* TASK TO CARRY OUT:
Check each line of the listing below for the word "match" and say how many lines have it. Nothing else should be written.

BEGIN

(* ===== verification/Snapshot.v ===== *)
(** * Snapshot: internal/snapshot

    The immutable per-cycle view of the configuration and its accessors.  A
    [*Snapshot] is an [option]: the accessors answer for a nil pointer. *)
From S2P Require Import Prelude.

Definition TypeVar := "VAR".
Definition TypeLocal := "LOCAL".
Definition TypeFile := "FILE".
Definition TypeMapFile := "MAPFILE".
Definition TypeMapLocal := "MAPLOCAL".
Definition TypeService := "SERVICE".
Definition ServiceTrue := "TRUE".
Definition ServiceFalse := "FALSE".

(** The observed values are keyed by [Lookup{Type, Key}], here a pair. *)
Record Snapshot := {
  snap_local : gmap string string;
  snap_global : gmap string string;
  snap_server : gmap string string;
  snap_misc : gmap string string;
  snap_services : gmap string string;
  snap_observed : gmap (string * string) string
}.

Definition zero_snapshot : Snapshot :=
  {| snap_local := ∅; snap_global := ∅; snap_server := ∅; snap_misc := ∅;
     snap_services := ∅; snap_observed := ∅ |}.

Record Parts := {
  Local_ : gmap string string; Global_ : gmap string string; Server_ : gmap string string;
  Misc_ : gmap string string; Services_ : gmap string string
}.

Definition New (p : Parts) : Snapshot :=
  {| snap_local := Local_ p; snap_global := Global_ p; snap_server := Server_ p;
     snap_misc := Misc_ p; snap_services := Services_ p; snap_observed := ∅ |}.

Definition WithObserved (s : option Snapshot) (obs : gmap (string * string) string) : Snapshot :=
  let out := default zero_snapshot s in
  {| snap_local := snap_local out; snap_global := snap_global out; snap_server := snap_server out;
     snap_misc := snap_misc out; snap_services := snap_services out; snap_observed := obs |}.

(** Accessors: [None] is the Go [("", false)]. *)
Definition Local (s : option Snapshot) (key : string) : option string :=
  s ← s; snap_local s !! key.

Definition Global (s : option Snapshot) (key : string) : option string :=
  s ← s; snap_global s !! key.

Definition Server (s : option Snapshot) (key : string) : option string :=
  s ← s; snap_server s !! key.

Definition Misc (s : option Snapshot) (key : string) : option string :=
  s ← s; snap_misc s !! key.

(** [Var]: server config first, then misc, then global. *)
Definition Var (s : option Snapshot) (key : string) : option string :=
  match Server s key with
  | Some v => Some v
  | None => match Misc s key with Some v => Some v | None => Global s key end
  end.

Definition ServiceEnabled (s : option Snapshot) (name : string) : bool :=
  match s with
  | None => false
  | Some s => match snap_services s !! name with Some _ => true | None => false end
  end.

Definition ServiceNames (s : option Snapshot) : list string :=
  match s with None => [] | Some s => sorted_keys (snap_services s) end.

Definition ServiceValue (s : option Snapshot) (name : string) : string :=
  match s with None => "" | Some s => default "" (snap_services s !! name) end.

Definition Observed (s : option Snapshot) (lookupType key : string) : option string :=
  s ← s; snap_observed s !! (lookupType, key).

Definition Value (s : option Snapshot) (lookupType key : string) : option string :=
  if String.eqb lookupType TypeVar then Var s key
  else if String.eqb lookupType TypeLocal then Local s key
  else if String.eqb lookupType TypeService then
    Some (if ServiceEnabled s key then ServiceTrue else ServiceFalse)
  else Observed s lookupType key.

(** Copies with one layer replaced ([shallow] copies the zero value for nil). *)
Definition shallow (s : option Snapshot) : Snapshot := default zero_snapshot s.

Definition WithLocal (s : option Snapshot) (local : gmap string string) : Snapshot :=
  let out := shallow s in
  {| snap_local := local; snap_global := snap_global out; snap_server := snap_server out;
     snap_misc := snap_misc out; snap_services := snap_services out;
     snap_observed := snap_observed out |}.

Definition WithGlobal (s : option Snapshot) (global : gmap string string) : Snapshot :=
  let out := shallow s in
  {| snap_local := snap_local out; snap_global := global; snap_server := snap_server out;
     snap_misc := snap_misc out; snap_services := snap_services out;
     snap_observed := snap_observed out |}.

Definition WithMisc (s : option Snapshot) (misc : gmap string string) : Snapshot :=
  let out := shallow s in
  {| snap_local := snap_local out; snap_global := snap_global out; snap_server := snap_server out;
     snap_misc := misc; snap_services := snap_services out;
     snap_observed := snap_observed out |}.

Definition WithServer (s : option Snapshot) (server services : gmap string string) : Snapshot :=
  let out := shallow s in
  {| snap_local := snap_local out; snap_global := snap_global out; snap_server := server;
     snap_misc := snap_misc out; snap_services := services;
     snap_observed := snap_observed out |}.

Lemma elem_of_ServiceNames s svc : svc ∈ ServiceNames s ↔ ServiceEnabled s svc = true.
Proof.
  destruct s as [s|]; simpl; [|split; [by intros ?%not_elem_of_nil|done]].
  rewrite elem_of_sorted_keys. split.
  - by intros [v ->].
  - destruct (snap_services s !! svc); [by eexists|done].
Qed.

Lemma ServiceEnabled_not_names s svc : ServiceEnabled s svc = false ↔ svc ∉ ServiceNames s.
Proof. rewrite elem_of_ServiceNames. destruct (ServiceEnabled s svc); naive_solver. Qed.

END

* SOLUTION TO THIS TASK:
6